2004-2005 - Individual Faculty Fellows

Overview

Applications for the 2004-2005 Fellows were accepted in January 2004 and the program ran from May 2004 to April 2005. Applications included a written statement of the educational change the applicants would like to enact through participation in this program, an outline of their technology skills, and an endorsement from an academic dean or department chair.

Fellows were expected to attend three full day orientation sessions for to do independent project work and consultation with CIT staff on the remaining two orientation days. The orientation sessions ran from 8:30 am to 4:00 pm each day with morning sessions focusing on project planning and designing course materials and activities with Blackboard. Afternoon sessions included small group technical training targeting specific interests of individual participants. Followup meetings for the Individual Faculty Fellows group were held approximately once each month during the academic year and Fellows had to attend at least three in order to receive a stipend in the program.

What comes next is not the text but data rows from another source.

(** C3 as stated fails: with mementos [a; b] stored and the caller back at
    index 0, [addMemento(c)] gives [a; b; c], not [a; c]: the memento at
    index 1, above the caller's index, is still there and is still what the
    read of the next index returns. *)
Lemma addMemento_does_not_truncate :
  mementos (addMemento {| mementos := [0%nat; 1%nat] |} 2%nat)
  = [0%nat; 1%nat; 2%nat] /\
  mementos (addMemento {| mementos := [0%nat; 1%nat] |} 2%nat)
  <> [0%nat; 2%nat] /\
  invoke (addMemento {| mementos := [0%nat; 1%nat] |} 2%nat)
         (GetMemento (0 + 1))
  = (Returned (VMemento 1%nat),
     addMemento {| mementos := [0%nat; 1%nat] |} 2%nat).
Proof. split; [reflexivity |]. split; [discriminate | reflexivity]. Qed.






(** C5.  Every call on a history appends at the tail or leaves the sequence
    unchanged (no call truncates): the old sequence is a prefix of the new
    one, and every stored memento keeps its index. *)
Theorem calls_never_reorder (this : MyHistory) (c : call) :
  mementos this `prefix_of` mementos (invoke this c).2 /\
  (forall (i : nat) (m : ref),
     mementos this !! i = Some m -> mementos (invoke this c).2 !! i = Some m)
  /\
  ((invoke this c).2 = this \/
   exists m, mementos (invoke this c).2 = mementos this ++ [m]).
Proof.
  destruct c as [m | i]; simpl.
  - split; [by apply prefix_app_r | split].
    + intros i x Hx. unfold push. by apply lookup_app_l_Some.
    + right. by exists m.
  - split; [done | split; [done | by left]].
Qed.

Lemma calls_never_reorder_witness :
  [4%nat; 9%nat] !! 1%nat = Some 9%nat /\
  mementos (invoke {| mementos := [4%nat; 9%nat] |} (AddMemento 7%nat)).2
    !! 1%nat = Some 9%nat.
Proof.
  assert (H : [4%nat; 9%nat] !! 1%nat = Some 9%nat) by reflexivity.
  split; [exact H |].
  exact (proj1 (proj2
           (calls_never_reorder {| mementos := [4%nat; 9%nat] |}
              (AddMemento 7%nat))) 1%nat 9%nat H).
Defined.

(** C8.  For every history and every integer index, [getMemento(index)]
    returns normally and leaves the history unchanged: the memento stored at
    [index] when [0 <= index < length], and [undefined] for every other
    index. *)
Theorem getMemento_total (this : MyHistory) (index : Z) :
  (exists v, invoke this (GetMemento index) = (Returned v, this)) /\
  (0 <= index < size this ->
   exists m, mementos this !! Z.to_nat index = Some m /\
             getMemento this index = Some m /\
             invoke this (GetMemento index) = (Returned (VMemento m), this))
  /\
  (~ (0 <= index < size this) ->
   getMemento this index = None /\
   invoke this (GetMemento index) = (Returned VUndefined, this)).
Proof.
  split; [by eexists | split].
  - intros Hin.
    destruct (array_get_in_range (mementos this) index Hin) as (m & Hm & Hg).
    exists m. split; [done |]. split; [done |].
    simpl. unfold getMemento. by rewrite Hg.
  - intros Hout. split.
    + by apply array_get_out_of_range.
    + by apply getMemento_out_of_range.
Qed.

Lemma getMemento_total_witness :
  (0 <= 1 < size {| mementos := [4%nat; 9%nat] |}) /\
  (exists m, [4%nat; 9%nat] !! Z.to_nat 1 = Some m /\
             getMemento {| mementos := [4%nat; 9%nat] |} 1 = Some m /\
             invoke {| mementos := [4%nat; 9%nat] |} (GetMemento 1)
             = (Returned (VMemento m), {| mementos := [4%nat; 9%nat] |})) /\
  ~ (0 <= -1 < size {| mementos := [4%nat; 9%nat] |}) /\
  getMemento {| mementos := [4%nat; 9%nat] |} (-1) = None.
Proof.
  assert (Hin : 0 <= 1 < size {| mementos := [4%nat; 9%nat] |}).
  { unfold size. simpl. lia. }
  assert (Hout : ~ (0 <= -1 < size {| mementos := [4%nat; 9%nat] |})) by lia.
  split; [exact Hin |]. split; [| split; [exact Hout |]].
  - exact (proj1 (proj2
             (getMemento_total {| mementos := [4%nat; 9%nat] |} 1)) Hin).
  - exact (proj1 (proj2 (proj2
             (getMemento_total {| mementos := [4%nat; 9%nat] |} (-1))) Hout)).
Defined.

(** *** Memento objects are never written after construction *)

Lemma getState_new (st : string) (os : objects) :
  getState (TextEditorMemento_new st os).2 (TextEditorMemento_new st os).1
  = Some st.
Proof.
  unfold getState, TextEditorMemento_new. cbn [fst snd].
  by rewrite (list_lookup_middle os [] _ (length os) eq_refl).
Qed.

Lemma perform_keeps_state (s s' : session) (a : action) (m : ref)
    (st : string) :
  perform s a = Some s' ->
  getState (objs s) m = Some st -> getState (objs s') m = Some st.
Proof.
  intros Hp Hm. destruct a as [t | | | m' | m' | c]; simpl in Hp.
  - by injection Hp as <-.
  - by injection Hp as <-.
  - injection Hp as <-. simpl. unfold getState in *.
    destruct (objs s !! m) as [x |] eqn:E; [| done].
    by rewrite (lookup_app_l_Some _ _ _ _ E).
  - destruct (restoreFromMemento (editor s) (objs s) m'); [| done].
    simpl in Hp. by injection Hp as <-.
  - destruct (getState (objs s) m'); [| done].
    simpl in Hp. by injection Hp as <-.
  - by injection Hp as <-.
Qed.

Lemma perform_all_keeps_state (acts : list action) (s s' : session)
    (m : ref) (st : string) :
  perform_all s acts = Some s' ->
  getState (objs s) m = Some st -> getState (objs s') m = Some st.
Proof.
  revert s. induction acts as [| a acts IH]; intros s Hp Hm; simpl in Hp.
  - by injection Hp as <-.
  - destruct (perform s a) as [mid |] eqn:Ea; [| done]. simpl in Hp.
    apply (IH mid Hp). by apply (perform_keeps_state s mid a).
Qed.

Lemma restore_reads_state (e : TextEditor) (os : objects) (m : ref)
    (st : string) :
  getState os m = Some st ->
  exists e', restoreFromMemento e os m = Some e' /\ getText e' = st.
Proof.
  intros Hm. unfold restoreFromMemento. rewrite Hm. simpl. by eexists.
Qed.

(** C9.  After [setText(t1)] and [m := createMemento()], the memento holds
    [t1]; after any further sequence of [setText] calls
    [restoreFromMemento(m)] makes [getText()] return [t1]; and after any
    sequence whatever of calls on the editor, the history and the mementos,
    the state stored in [m] is still [t1] and restoring from [m] still makes
    [getText()] return [t1]. *)
Theorem memento_round_trip (objs0 : objects) (e : TextEditor)
    (h : MyHistory) (t1 : string) :
  getState (createMemento (setText e t1) objs0).2
           (createMemento (setText e t1) objs0).1 = Some t1 /\
  (forall ts : list string,
     exists e',
       restoreFromMemento (foldl setText (setText e t1) ts)
         (createMemento (setText e t1) objs0).2
         (createMemento (setText e t1) objs0).1 = Some e' /\
       getText e' = t1) /\
  (forall (acts : list action) (s' : session),
     perform_all {| objs := (createMemento (setText e t1) objs0).2;
                    editor := setText e t1; history := h |} acts = Some s' ->
     getState (objs s') (createMemento (setText e t1) objs0).1 = Some t1 /\
     exists e',
       restoreFromMemento (editor s') (objs s')
         (createMemento (setText e t1) objs0).1 = Some e' /\
       getText e' = t1).
Proof.
  assert (Hnew : getState (createMemento (setText e t1) objs0).2
                          (createMemento (setText e t1) objs0).1 = Some t1).
  { unfold createMemento. simpl. apply getState_new. }
  split; [exact Hnew |]. split.
  - intros ts. by apply restore_reads_state.
  - intros acts s' Hrun.
    assert (Hkept := perform_all_keeps_state acts _ s' _ t1 Hrun Hnew).
    split; [exact Hkept |]. by apply restore_reads_state.
Qed.

Lemma memento_round_trip_witness :
  perform_all
    {| objs := (createMemento (setText TextEditor_new "Hello, ") []).2;
       editor := setText TextEditor_new "Hello, ";
       history := MyHistory_new |}
    [History (AddMemento 0%nat); SetText "Hello, World!"; CreateMemento;
     History (AddMemento 1%nat); RestoreFromMemento 1%nat]
  = Some {| objs := [ {| state := "Hello, " |};
                      {| state := "Hello, World!" |} ];
            editor := {| text := "Hello, World!" |};
            history := {| mementos := [0%nat; 1%nat] |} |} /\
  getState [ {| state := "Hello, " |}; {| state := "Hello, World!" |} ]
           (createMemento (setText TextEditor_new "Hello, ") []).1
  = Some "Hello, ".
Proof.
  assert (Hrun :
    perform_all
      {| objs := (createMemento (setText TextEditor_new "Hello, ") []).2;
         editor := setText TextEditor_new "Hello, ";
         history := MyHistory_new |}
      [History (AddMemento 0%nat); SetText "Hello, World!"; CreateMemento;
       History (AddMemento 1%nat); RestoreFromMemento 1%nat]
    = Some {| objs := [ {| state := "Hello, " |};
                        {| state := "Hello, World!" |} ];
              editor := {| text := "Hello, World!" |};
              history := {| mementos := [0%nat; 1%nat] |} |}).
  { reflexivity. }
  split; [exact Hrun |].
  exact (proj1 (proj2 (proj2
           (memento_round_trip [] TextEditor_new MyHistory_new "Hello, ")
           ) _ _ Hrun)).
Defined.

(** *** The client's steps *)

Lemma testTextEditorMemento_steps (out : console) :
  testTextEditorMemento out
  = snd <$> restore (save (save session_new "Hello, ") "Hello, World!") 0 out.
Proof. reflexivity. Qed.

(** X1.
    A fresh memento object: [createMemento] returns an address that held no
    object before, stores the editor's current text there, leaves every
    existing memento as it was, and does not change the editor. *)
Theorem createMemento_is_fresh (e : TextEditor) (os : objects) :
  getState os (createMemento e os).1 = None /\
  getState (createMemento e os).2 (createMemento e os).1 = Some (getText e) /\
  (forall (m : ref) (st : string),
     getState os m = Some st -> getState (createMemento e os).2 m = Some st)
  /\
  restoreFromMemento e (createMemento e os).2 (createMemento e os).1 = Some e.
Proof.
  unfold createMemento. split; [| split; [| split]].
  - unfold getState, TextEditorMemento_new. cbn [fst].
    apply fmap_None, lookup_ge_None_2. lia.
  - apply getState_new.
  - intros m st Hm. unfold getState, TextEditorMemento_new in *. cbn [snd].
    destruct (os !! m) as [x |] eqn:E; [| done].
    by rewrite (lookup_app_l_Some _ _ _ _ E).
  - unfold restoreFromMemento. rewrite getState_new. by destruct e.
Qed.

Lemma createMemento_is_fresh_witness :
  getState [ {| state := "a" |} ] 0%nat = Some "a" /\
  getState (createMemento {| text := "b" |} [ {| state := "a" |} ]).2 0%nat
  = Some "a".
Proof.
  assert (H : getState [ {| state := "a" |} ] 0%nat = Some "a")
    by reflexivity.
  split; [exact H |].
  exact (proj1 (proj2 (proj2
           (createMemento_is_fresh {| text := "b" |} [ {| state := "a" |} ])))
           0%nat "a" H).
Defined.

Lemma save_unfold (s : session) (t : string) :
  save s t
  = {| objs := objs s ++ [ {| state := t |} ];
       editor := {| text := t |};
       history := {| mementos := mementos (history s) ++ [length (objs s)] |}
    |}.
Proof. reflexivity. Qed.

(** What a session looks like after saving the texts [ts] one after the
    other, starting from nothing. *)
Lemma save_all_shape (ts : list string) :
  objs (foldl save session_new ts) = (fun t => {| state := t |}) <$> ts /\
  mementos (history (foldl save session_new ts)) = seq 0 (length ts) /\
  text (editor (foldl save session_new ts)) = default "" (last ts).
Proof.
  induction ts as [| t ts IH] using rev_ind.
  - done.
  - rewrite foldl_app. cbn [foldl]. rewrite save_unfold. cbn [objs history
      editor mementos text].
    destruct IH as (Ho & Hm & He). rewrite Ho, Hm.
    rewrite fmap_app, length_fmap, length_app, last_snoc.
    split; [done |]. split; [| done].
    cbn [length]. rewrite Nat.add_1_r. by rewrite seq_S.
Qed.

Lemma getState_of_texts (ts : list string) (i : nat) :
  getState ((fun t => {| state := t |}) <$> ts) i = ts !! i.
Proof.
  unfold getState.
  change (state <$> ((fun t => {| state := t |}) <$> ts) !! i = ts !! i).
  rewrite list_lookup_fmap. by destruct (ts !! i).
Qed.

(** X2.
    Save, then restore by index.  After saving the texts [t0 .. t(n-1)] one
    after the other in a new session, restoring with an index in
    [0 .. n-1] succeeds, sets the editor's text to the text saved at that
    index and prints it after "Restored state: ", and leaves history and
    mementos untouched; with any other index nothing changes and
    "No previous state available." is printed. *)
Theorem save_then_restore (ts : list string) (index : Z) (out : console) :
  (0 <= index < Z.of_nat (length ts) ->
   exists t s',
     ts !! Z.to_nat index = Some t /\
     restore (foldl save session_new ts) index out
     = Some (s', out ++ ["Restored state: " +:+ t]) /\
     getText (editor s') = t /\
     history s' = history (foldl save session_new ts) /\
     objs s' = objs (foldl save session_new ts)) /\
  (~ (0 <= index < Z.of_nat (length ts)) ->
   restore (foldl save session_new ts) index out
   = Some (foldl save session_new ts,
           out ++ ["No previous state available."])).
Proof.
  destruct (save_all_shape ts) as (Ho & Hm & _).
  split.
  - intros Hin.
    destruct (lookup_lt_is_Some_2 ts (Z.to_nat index)) as [t Ht]; [lia |].
    exists t. unfold restore, getMemento. rewrite Hm.
    destruct (array_get_in_range (A := ref) (seq 0 (length ts)) index)
      as (m & Hl & Hg).
    { rewrite length_seq. lia. }
    rewrite Hg. apply lookup_seq in Hl as [-> _]. simpl.
    unfold restoreFromMemento. rewrite Ho, getState_of_texts, Ht.
    simpl. eexists. split; [done |]. split; [done |]. done.
  - intros Hout. unfold restore, getMemento. rewrite Hm.
    rewrite (array_get_out_of_range (A := ref)); [done |].
    by rewrite length_seq.
Qed.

Participants in the program received a $1,250 stipend at the completion of activities introduced at the orientation week program and a second $1,250 stipend in May 2005 contingent on completion of the remaining activities. (Graduate students participating were eligible for a stipend totaling $1,250 for the year-long program.)

Participants

Matt Cohen, Assisstant Professor
Graduate Student Partner - Allison Dushane
English
With graduate student partner Allison Dushane, Cohen constructed and deployed tutorials and a Blackboard course website to assist students who edited an electronic version of a volume of Horace Traubel's biography, "With Walt Whitman in Camden"; the work was published at the Walt Whitman Archive (http://jefferson.village.virginia.edu/ whitman/).

Daniel Foster, Assistant Professor
Theater Studies

For the course, The Theater of the Mind: American Radio 1920-1960, Foster created an online collection of digitized radio shows and scripts that will outline the history of radio theater and form a basis for student study. During the course, students also experimented with creating their own radio shows for the Web.

Deborah Gold, Associate Research Professor
Graduate Student Partner - Jocelyn Bailey
Sociology
Gold and Bailey explored how Blackboard can be used to improve access to materials and student participation in Sociology 164, Death and Dying. Group features of Blackboard, along with discussion boards and a class service journal, were used during the course.

Sucheta Mazumdar, Associate Professor
History

Mazumdar and graduate student partner Zihui Tang created a Blackboard course website for History 172B, China and the West, and 172C, China from Antiquity to 1400, featuring images and film clips. Blackboard evaluation tools were used to gauge student background knowledge at the beginning of the course and to explore how the course affected their perceptions of the subject matter.

Alyssa Perz-Edwards, Lecturing Fellow
Biology

For Biology 205L, Experiments in Development and Molecular Genetics, Perz-Edwards created digitized movie clips that her students used to explore experimental methods and embryo development.

Nestor Schmajuk, Associate Professor
Psychological & Brain Sciences
For Animal Learning and Cognition: A Neural Network Approach, PSY 223, Schmajuk and graduate student partner Jose Larraui created a web-based simulation of a neural network model that reproduces some of the learning processes that take place in the mammalian brain during classical conditioning.

Ulrike Stroszeck, Visiting Assistant Professor
Department of Romance Studies

Interactive web exercises using multimedia were created fro the course French 76, Advanced Intermediate Grammar and Culture to allow a tighter integration of the grammatical exercises and readings and other cultural materials used in the course.

Ingeborg Walther, Assoc Prof of the Practice
Department of Germanic Languages & Literature
A Blackboard course site using multimedia was developed to increase the quantity and quality of the linguistic and cultural content of beginning, intermediate, and advanced German language courses.

Aaron White, Assistant Research Professor
Medical Psychiatry

White manages the logistics for PSY 102, Alcohol: Brain, Individual and Society, a course that is taught by a number of faculty members through the semester. Using Blackboard, White hoped to better organize faculty lecture materials - Powerpoint presentations, lecture notes, calendars and assignments - and integrate new types of multimedia resources and activities to help the students achieve a deeper understanding of the subject.  (Withdrew from the program.)